◆ WHAT YOU HAVE TO DO
Determine how many lines in the listing below contain "escaped", then give only that number.

◆ LISTED ENTRIES

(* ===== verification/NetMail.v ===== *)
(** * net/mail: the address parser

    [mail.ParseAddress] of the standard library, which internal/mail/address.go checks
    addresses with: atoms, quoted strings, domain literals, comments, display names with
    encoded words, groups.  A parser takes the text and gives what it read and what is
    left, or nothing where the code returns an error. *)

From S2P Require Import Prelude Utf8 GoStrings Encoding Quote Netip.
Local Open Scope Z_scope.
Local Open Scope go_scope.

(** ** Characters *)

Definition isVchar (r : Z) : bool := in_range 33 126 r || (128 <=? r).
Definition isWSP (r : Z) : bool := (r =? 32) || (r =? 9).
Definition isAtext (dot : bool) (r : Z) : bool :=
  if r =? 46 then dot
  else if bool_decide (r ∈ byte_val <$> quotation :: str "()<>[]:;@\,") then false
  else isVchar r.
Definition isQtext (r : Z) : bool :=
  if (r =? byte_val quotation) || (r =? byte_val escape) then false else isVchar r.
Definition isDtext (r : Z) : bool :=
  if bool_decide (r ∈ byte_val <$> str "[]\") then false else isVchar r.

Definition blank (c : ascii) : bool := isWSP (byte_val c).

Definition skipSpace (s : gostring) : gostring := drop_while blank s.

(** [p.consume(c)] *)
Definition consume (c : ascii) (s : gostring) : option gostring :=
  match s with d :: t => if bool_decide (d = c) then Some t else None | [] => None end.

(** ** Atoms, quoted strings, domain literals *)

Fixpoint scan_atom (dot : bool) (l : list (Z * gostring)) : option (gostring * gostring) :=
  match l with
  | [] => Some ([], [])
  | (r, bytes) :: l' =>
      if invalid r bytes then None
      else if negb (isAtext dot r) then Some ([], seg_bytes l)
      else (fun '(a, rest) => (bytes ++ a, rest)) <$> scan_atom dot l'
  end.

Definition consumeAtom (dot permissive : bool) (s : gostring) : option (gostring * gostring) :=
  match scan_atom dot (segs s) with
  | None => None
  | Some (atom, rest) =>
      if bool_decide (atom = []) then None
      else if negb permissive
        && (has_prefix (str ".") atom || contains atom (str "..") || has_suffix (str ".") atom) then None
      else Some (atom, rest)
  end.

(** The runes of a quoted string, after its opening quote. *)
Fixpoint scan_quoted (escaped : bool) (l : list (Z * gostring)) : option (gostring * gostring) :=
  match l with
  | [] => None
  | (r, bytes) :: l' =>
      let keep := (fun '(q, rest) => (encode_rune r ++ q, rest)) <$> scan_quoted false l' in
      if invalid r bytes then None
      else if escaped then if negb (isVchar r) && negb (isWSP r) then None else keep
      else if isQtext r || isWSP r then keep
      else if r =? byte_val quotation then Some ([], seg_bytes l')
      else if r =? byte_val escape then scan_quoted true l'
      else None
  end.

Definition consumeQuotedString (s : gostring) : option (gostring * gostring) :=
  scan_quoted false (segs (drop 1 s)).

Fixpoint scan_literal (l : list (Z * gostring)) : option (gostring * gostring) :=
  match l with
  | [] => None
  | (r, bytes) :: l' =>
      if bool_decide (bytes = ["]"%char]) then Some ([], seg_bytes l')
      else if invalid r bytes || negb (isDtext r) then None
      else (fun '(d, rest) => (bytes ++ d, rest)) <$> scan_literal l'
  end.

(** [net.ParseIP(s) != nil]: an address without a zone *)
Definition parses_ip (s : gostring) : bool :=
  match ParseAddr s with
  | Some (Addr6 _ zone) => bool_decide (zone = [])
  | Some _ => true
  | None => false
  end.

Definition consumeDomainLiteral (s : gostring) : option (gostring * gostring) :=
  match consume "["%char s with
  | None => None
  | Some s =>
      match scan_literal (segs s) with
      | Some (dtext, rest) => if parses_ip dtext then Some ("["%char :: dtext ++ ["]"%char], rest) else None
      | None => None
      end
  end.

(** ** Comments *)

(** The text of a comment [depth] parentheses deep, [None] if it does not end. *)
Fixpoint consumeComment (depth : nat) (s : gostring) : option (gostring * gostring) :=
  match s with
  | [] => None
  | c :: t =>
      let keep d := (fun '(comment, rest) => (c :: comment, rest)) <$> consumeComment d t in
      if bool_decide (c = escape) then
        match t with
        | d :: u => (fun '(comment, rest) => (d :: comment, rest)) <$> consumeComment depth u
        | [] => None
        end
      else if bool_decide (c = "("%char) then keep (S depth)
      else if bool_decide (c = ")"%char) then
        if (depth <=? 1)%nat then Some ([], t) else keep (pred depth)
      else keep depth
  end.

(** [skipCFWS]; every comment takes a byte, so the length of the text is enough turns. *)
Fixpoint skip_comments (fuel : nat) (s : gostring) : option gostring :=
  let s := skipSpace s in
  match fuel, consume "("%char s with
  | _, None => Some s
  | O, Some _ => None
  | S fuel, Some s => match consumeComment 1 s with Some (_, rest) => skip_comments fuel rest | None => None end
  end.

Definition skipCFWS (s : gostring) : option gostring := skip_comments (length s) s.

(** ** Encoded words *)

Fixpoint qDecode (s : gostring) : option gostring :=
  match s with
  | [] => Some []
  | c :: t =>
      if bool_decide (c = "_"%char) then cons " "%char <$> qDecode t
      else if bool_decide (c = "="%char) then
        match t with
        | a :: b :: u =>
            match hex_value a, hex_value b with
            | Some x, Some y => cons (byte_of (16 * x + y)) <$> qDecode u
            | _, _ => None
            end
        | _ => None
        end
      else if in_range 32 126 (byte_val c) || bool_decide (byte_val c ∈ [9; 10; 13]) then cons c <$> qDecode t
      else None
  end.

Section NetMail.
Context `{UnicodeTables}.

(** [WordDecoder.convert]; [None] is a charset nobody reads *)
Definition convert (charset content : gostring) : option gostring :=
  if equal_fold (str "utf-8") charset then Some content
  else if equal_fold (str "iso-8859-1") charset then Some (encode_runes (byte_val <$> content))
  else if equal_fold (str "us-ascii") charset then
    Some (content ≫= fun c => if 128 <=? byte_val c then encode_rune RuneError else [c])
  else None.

◆ ANSWER SPACE
2